● **WHAT NEEDS TO BE DONE**
Copies of all lines that contain "repl" are needed; take them from the data below.

● **RAW DATA**
(** The loop over the bound queues. *)
Lemma step_fanout left now payload headers p e d bc repl l : ∀ w,
  wf w → quiet w → OnPublish w = None → NoDup l →
  (∀ dest, dest ∈ l → publishable dest ∧ strings.Contains dest "::" = true ∧
     ∃ x, topic_at w dest = Some x ∧ (totalActiveMessages x < maxMessages w)%Z) →
  step (forM_ (λ dest, publishCore (S left) now dest payload headers p e d bc repl ;; mret ()) l) w
    (λ _ w', quiet w' ∧ same_config w w' ∧ size (Topics w') ≤ size (Topics w) ∧
      (∀ n, n ∉ l → topic_at w' n = topic_at w n) ∧
      ∀ dest, dest ∈ l → ∃ x x', topic_at w dest = Some x ∧ topic_at w' dest = Some x' ∧
        enqueued_as now dest payload headers p e d x x').
Proof.
  induction l as [|dest l IH]; intros w Hwf Hq Hon Hnd Hl.
  { apply step_ret; [done|]. split_and!; [done..|]. set_solver. }
  apply NoDup_cons in Hnd as [Hnot Hnd].
  destruct (Hl dest) as (Hpub & Hgrp & x & Hx & Hroom); [by left|].
  assert (is_Some (Topics w !! dest)) as Hsome.
  { unfold topic_at in Hx. destruct (Topics w !! dest); [eauto|done]. }
  eapply step_bind; [eapply step_bind;
    [apply (step_publish_leaf _ _ _ _ _ _ _ _ _ _ x); [done..|by left|done|done|by left]|]|].
  { intros err w1 Hwf1 _ HQ. apply step_ret; [done|].
    instantiate (1 := λ _ w1, quiet w1 ∧ same_config w w1 ∧ size (Topics w1) ≤ size (Topics w) ∧
      (∀ n, n ≠ dest → topic_at w1 n = topic_at w n) ∧
      ∃ x', topic_at w1 dest = Some x' ∧ enqueued_as now dest payload headers p e d x x').
    simpl in HQ. rewrite bool_decide_true in HQ by done.
    destruct HQ as (_ & ? & ? & Hsz & ? & ?). split_and!; [done|done|lia|done|done]. }
  intros [] w1 Hwf1 _ (Hq1 & Hcfg1 & Hsz1 & Hoth1 & x' & Hx' & Hmsg).
  eapply step_mono; [apply IH; [done..| |done|]|].
  - destruct Hcfg1 as (_ & _ & _ & ->). done.
  - intros dest' Hin. destruct (Hl dest') as (? & ? & y & Hy & ?); [by right|].
    split_and!; [done..|]. exists y. destruct Hcfg1 as (_ & -> & _).
    split; [|done]. rewrite Hoth1; [done|]. congruence.
  - intros [] w2 _ _ (Hq2 & Hcfg2 & Hsz2 & Hoth2 & Hdone).
    split_and!; [done|by eapply same_config_trans|lia|..].
    + intros n Hn. rewrite Hoth2, Hoth1; [done|set_solver..].
    + intros dest' [->|Hin]%elem_of_cons.
      * exists x, x'. split_and!; [done| |done]. by rewrite Hoth2.
      * destruct (Hdone dest' Hin) as (y & y' & Hy & ? & ?). exists y, y'.
        split_and!; [|done..]. rewrite <-Hy. symmetry. apply Hoth1. congruence.
Qed.

(** ** Handing over to a waiting consumer *)

(** Popping the consumer, sending, and taking the message back from the queue. *)
Lemma step_push_consumer_handoff t x ch rest p m w :
  wf w → heap w !! t = Some (enqueue p m x) → waitingConsumers x = ch :: rest →
  (∀ m', m' ∈ all_messages x → ID m' ≠ ID m) →
  step (push_consumer t m) w (λ _ w', ∃ n,
    chans w' !! ch = Some (MkChan n [m] false) ∧
    w' = upd t (set_waitingConsumers rest x) (set_chans (push m ch (chans w)) w)).
Proof.
  intros Hwf Hx Hw Hfresh. set (y := enqueue p m x) in *.
  assert (waitingConsumers y = ch :: rest) as Hwy by (by rewrite <-Hw; apply enqueue_same).
  assert (mu y = false) as Hm by by eapply wf_heap.
  eapply wpx_enter; [done..|]. change (waitingConsumers (set_mu true y)) with (waitingConsumers y).
  rewrite Hwy. apply wpx_leave; [done|]. rewrite set_mu_waiting by done. apply wpx_bind.
  destruct (wf_waiting _ Hwf t y ch Hx) as (n & Hc & Hpos); [rewrite Hwy; by left|].
  assert (wf (set_chans (push m ch (chans w)) (upd t (set_waitingConsumers rest y) w))) as Hwf1.
  { destruct (pop_unclaimed t y ch rest w Hwf Hx Hwy) as [_ Hun].
    apply (wf_push_all m [ch] (upd t (set_waitingConsumers rest y) w)).
    - eapply wf_shrink; [done..|]. apply shrinks_waiting. rewrite Hwy. by apply sublist_cons.
    - intros a z ch' Hz Hin ->%list_elem_of_singleton. apply (Hun a z Hz).
      unfold registered. set_solver. }
  eapply wpx_try_send; [done..|]. simpl. rewrite (proj2 (Nat.ltb_lt 0 n)) by done.
  assert (removeMessageByID (ID m) (set_waitingConsumers rest y) =
    Some (set_waitingConsumers rest x)) as Hrm.
  { assert (set_waitingConsumers rest y = enqueue p m (set_waitingConsumers rest x)) as ->.
    { subst y. unfold enqueue. by repeat case_match. }
    by apply removeMessageByID_enqueue. }
  eapply wpx_remove_message; [apply (heap_upd t _ w)|done|]. rewrite Hrm. simpl.
  change (set_chans ?cs (upd t ?z w)) with (upd t z (set_chans cs w)). rewrite upd_upd.
  split_and!; [|apply (ext_upd t _ w)|].
  - apply removeMessageByID_same, same_shrinks in Hrm.
    change (upd t ?z (set_chans ?cs w)) with (set_chans cs (upd t z w)).
    pose proof (wf_shrink t _ _ _ Hwf1 (heap_upd t _ w) Hrm) as Hfin.
    change (upd t ?z (set_chans ?cs (upd t ?z' w))) with (set_chans cs (upd t z (upd t z' w))) in Hfin.
    by rewrite upd_upd in Hfin.
  - exists n. simpl. rewrite (push_eq _ _ (MkChan n [] false)) by done. simpl.
    by rewrite (proj2 (Nat.ltb_lt 0 n)).
Qed.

● **EXERCISE RESPONSE**
Lemma step_fanout left now payload headers p e d bc repl l : ∀ w,
  step (forM_ (λ dest, publishCore (S left) now dest payload headers p e d bc repl ;; mret ()) l) w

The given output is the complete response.